(** ** Date utility *)

(** *** [time.strptime(s, "%Y%m%d")]

    CPython compiles the format to the regular expression
    [(?P<Y>\d\d\d\d)(?P<m>1[0-2]|0[1-9]|[1-9])(?P<d>3[0-1]|[1-2]\d|0[1-9]|[1-9]| [1-9])],
    matches it at the start of the string, rejects unconverted trailing data
    and checks the date with [datetime.date].  Characters are 8-bit codes, for
    which [\d] is the class of the ten ASCII digits. *)

Record struct_time := StructTime {
  tm_year : Z; tm_mon : Z; tm_mday : Z;
  tm_hour : Z; tm_min : Z; tm_sec : Z;
  tm_wday : Z; tm_yday : Z; tm_isdst : Z;
}.

Definition digit_value (c : ascii) : option Z :=
  let n := Z.of_nat (nat_of_ascii c) in
  if (48 <=? n) && (n <=? 57) then Some (n - 48) else None.

Definition digit_char (v : Z) : ascii := ascii_of_nat (Z.to_nat (v + 48)).

(** A character of the class [[lo-hi]]. *)
Definition digit_in (lo hi : Z) (c : ascii) : option Z :=
  v ← digit_value c; if (lo <=? v) && (v <=? hi) then Some v else None.

(** [\d\d\d\d] *)
Definition re_Y (s : string) : option (Z * string) :=
  match s with
  | String a (String b (String c (String d rest))) =>
      a ← digit_value a; b ← digit_value b;
      c ← digit_value c; d ← digit_value d;
      Some (1000 * a + 100 * b + 10 * c + d, rest)
  | _ => None
  end.
(** * ez-guitar-hero: the game reducer, the note scheduler and the PRNG

    A shallow embedding of [src/main.ts] (reducer and scheduler) and of
    [util.ts] (class [RNG]), with the properties the specification states
    about them.

    Numbers.  A JavaScript [number] is an IEEE-754 double.  The embedding
    uses
    - [Z] for the numbers the program keeps integral ([id], [column],
      [pitch], [volume], [tickCount], [notesPlayed], [randomSeed] and
      [points], which is only ever written through [~~]);
    - [Q] for the others: positions and times ([yPos], the tail extents,
      [startTime], [endTime]) and the intermediate score.  A double is a
      rational number, and [JS.round64] gives the double nearest to a
      rational, as an arithmetic operation on doubles does with its exact
      result.
    The machine arithmetic is written out where the result of the program
    depends on it: the 32-bit conversion of [~~] ([JS.toInt32]); the
    rounding of the large integer product of [RNG.hash] to 53 significant
    bits ([JS.round53]); the score, where the literal [0.2], the
    multiplier, and every sum and difference of the two folds are rounded
    ([pressMultiplier], [activationStatus], [releaseMultiplier],
    [releasePoints]); and the duration and the tail of an arriving note
    ([noteWithTail]).  The additions of [INCREMENT] to the positions are
    taken exactly: in binary64 they are exact for the whole numbers the
    notes are at, and for the start of a tail as long as it is below zero.
    The other operations are taken exactly: the differences of start
    times in [delayNotes$], [RNG.scale] and the products of the draws, and
    the arguments of the sampler calls.
    [JS.round64] is checked against the division of the binary64 numbers of
    the kernel ([round64_agrees_with_binary64]), and so is the model at the
    inputs of the counterexamples ([round53_agrees_with_binary64],
    [scale_agrees_with_binary64], [score_agrees_with_binary64],
    [duration_agrees_with_binary64]).

    The file has three parts: the program; the definitions the statements
    need; the lemmas, claim by claim. *)

From Stdlib Require Import ZArith QArith Qround List Bool String Lia.
From Stdlib Require Import Permutation Lqa Qpower.
From Stdlib Require PrimFloat FloatOps SpecFloat Uint63.
Import ListNotations.

Local Open Scope Z_scope.

(** ** JavaScript arithmetic used by the program *)

Module JS.

(** [x < y] on numbers. *)
Definition ltb (x y : Q) : bool :=
  match Qcompare x y with Lt => true | _ => false end.

(** [Math.floor]. *)
Definition floor (x : Q) : Z := Qfloor x.

(** Truncation toward zero, the first step of [ToInt32]. *)
Definition trunc (x : Q) : Z := Z.quot (Qnum x) (Zpos (Qden x)).

(** Reduction modulo 2^32 into the signed range, the second step. *)
Definition wrap32 (z : Z) : Z := (z + 2147483648) mod 4294967296 - 2147483648.

(** [~~x]: two bitwise complements, that is [ToInt32 x]. *)
Definition toInt32 (x : Q) : Z := wrap32 (trunc x).

(** The signed 32-bit integers, the values [~~] can return. *)
Definition int32 (z : Z) : Prop := -2147483648 <= z < 2147483648.

(** The double nearest to the integer [x] (ties to even).  Integers of
    magnitude below 2^53 are doubles; a larger one keeps its 53 leading
    bits.  (Magnitudes of 2^1024 and more, which overflow, are outside
    the model.) *)
Definition round53 (x : Z) : Z :=
  let a := Z.abs x in
  let e := Z.log2 a - 52 in
  if e <=? 0 then x
  else
    let q := a / 2 ^ e in
    let r := a mod 2 ^ e in
    let half := 2 ^ (e - 1) in
    let q' := if (half <? r) || ((r =? half) && Z.odd q) then q + 1 else q in
    Z.sgn x * (q' * 2 ^ e).

(** The integer nearest to [x], the even one of two. *)
Definition rne (x : Q) : Z :=
  let k := Qfloor x in
  match Qcompare (x - inject_Z k) (1 # 2) with
  | Lt => k
  | Gt => k + 1
  | Eq => if Z.even k then k else k + 1
  end.

(** The binary exponent of a positive number: [2^e <= x < 2^(e+1)]. *)
Definition ilog2 (x : Q) : Z :=
  if Qle_bool 1 x then Z.log2 (Qfloor x) else - Z.log2_up (Qceiling (/ x)).

(** The double nearest to a positive number: its 53 leading bits, rounded
    to nearest, ties to even. *)
Definition round64_pos (x : Q) : Q :=
  let s := ilog2 x - 52 in (inject_Z (rne (x / 2 ^ s)) * 2 ^ s)%Q.

(** The double nearest to [x]: what an arithmetic operation returns whose
    exact result is [x].  (Results of magnitude 2^1024 and more, which
    overflow, and below 2^-1022, which lose bits, are outside the model.) *)
Definition round64 (x : Q) : Q :=
  match Qcompare x 0 with
  | Eq => 0%Q
  | Gt => round64_pos x
  | Lt => (- round64_pos (- x))%Q
  end.

End JS.

(** ** util.ts: the linear congruential generator *)

Module RNG.

Definition modulus : Z := 2147483648.
Definition multiplier : Z := 1103515245.
Definition increment : Z := 12345.

(** [(RNG.multiplier * seed + RNG.increment) % RNG.modulus] on a seed that
    is an integer (and a double, as every seed of the game is: the first is
    the hash of 3847589, the others are hashes of hashes).  The product and
    the sum are doubles, so each is rounded; [%] is exact and takes the sign
    of the dividend ([Z.rem]). *)
Definition hash (seed : Z) : Z :=
  Z.rem (JS.round53 (JS.round53 (multiplier * seed) + increment)) modulus.

(** [((2 * hash) / (RNG.modulus - 1) - 1 + 1) / 2]. *)
Definition scale (hash : Z) : Q :=
  (((2 * inject_Z hash) / inject_Z (modulus - 1) - 1 + 1) / 2)%Q.

End RNG.

(** ** Constants *)

Module GameSettings.
Definition INCREMENT : Q := 1%Q.
Definition RATE : Q := 7%Q.
Definition THRESHOLD : Q := 40%Q.
Definition LAST_ROW : Q := 350%Q.
End GameSettings.

(** ** Data model *)

(** [inactive] is [None] for the tail object [AddNextNote] creates, which
    has no such property ([undefined], falsy); [advanceTick] runs in the same
    action and gives it a boolean. *)
Record TailInfo : Type := mkTail {
  start : Q;
  end_ : Q;
  inactive : option bool
}.

Record MusicalNote : Type := mkNote {
  id : Z;
  visible : bool;
  yPos : Q;
  column : Z;
  instrument : string;
  volume : Z;
  pitch : Z;
  startTime : Q;
  endTime : Q;
  tail : option TailInfo
}.

(** The object literal [incorrectNote] of [PressButton] has five of the ten
    properties and is cast to [MusicalNote]; [samples[i]] is [undefined]
    when [i] is past the array. *)
Record IncorrectNote : Type := mkIncorrect {
  i_instrument : option string;
  i_volume : Z;
  i_pitch : Z;
  i_startTime : Q;
  i_endTime : Q
}.

(** What [readyNotes] holds: notes emitted by [advanceTick], and the
    filler objects of wrong presses. *)
Inductive ReadyNote : Type :=
| Sound (note : MusicalNote)
| Filler (note : IncorrectNote).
*-*-*
WHAT IS BEING ASKED:
Copy back the listing above exactly, but only from the line with "[JS.round64] is checked" through the line with "(** [x < y] on numbers. *)", both ends included.

ANSWER TO THIS TASK:
    [JS.round64] is checked against the division of the binary64 numbers of
    the kernel ([round64_agrees_with_binary64]), and so is the model at the
    inputs of the counterexamples ([round53_agrees_with_binary64],
    [scale_agrees_with_binary64], [score_agrees_with_binary64],
    [duration_agrees_with_binary64]).

    The file has three parts: the program; the definitions the statements
    need; the lemmas, claim by claim. *)

From Stdlib Require Import ZArith QArith Qround List Bool String Lia.
From Stdlib Require Import Permutation Lqa Qpower.
From Stdlib Require PrimFloat FloatOps SpecFloat Uint63.
Import ListNotations.

Local Open Scope Z_scope.

(** ** JavaScript arithmetic used by the program *)

Module JS.

(** [x < y] on numbers. *)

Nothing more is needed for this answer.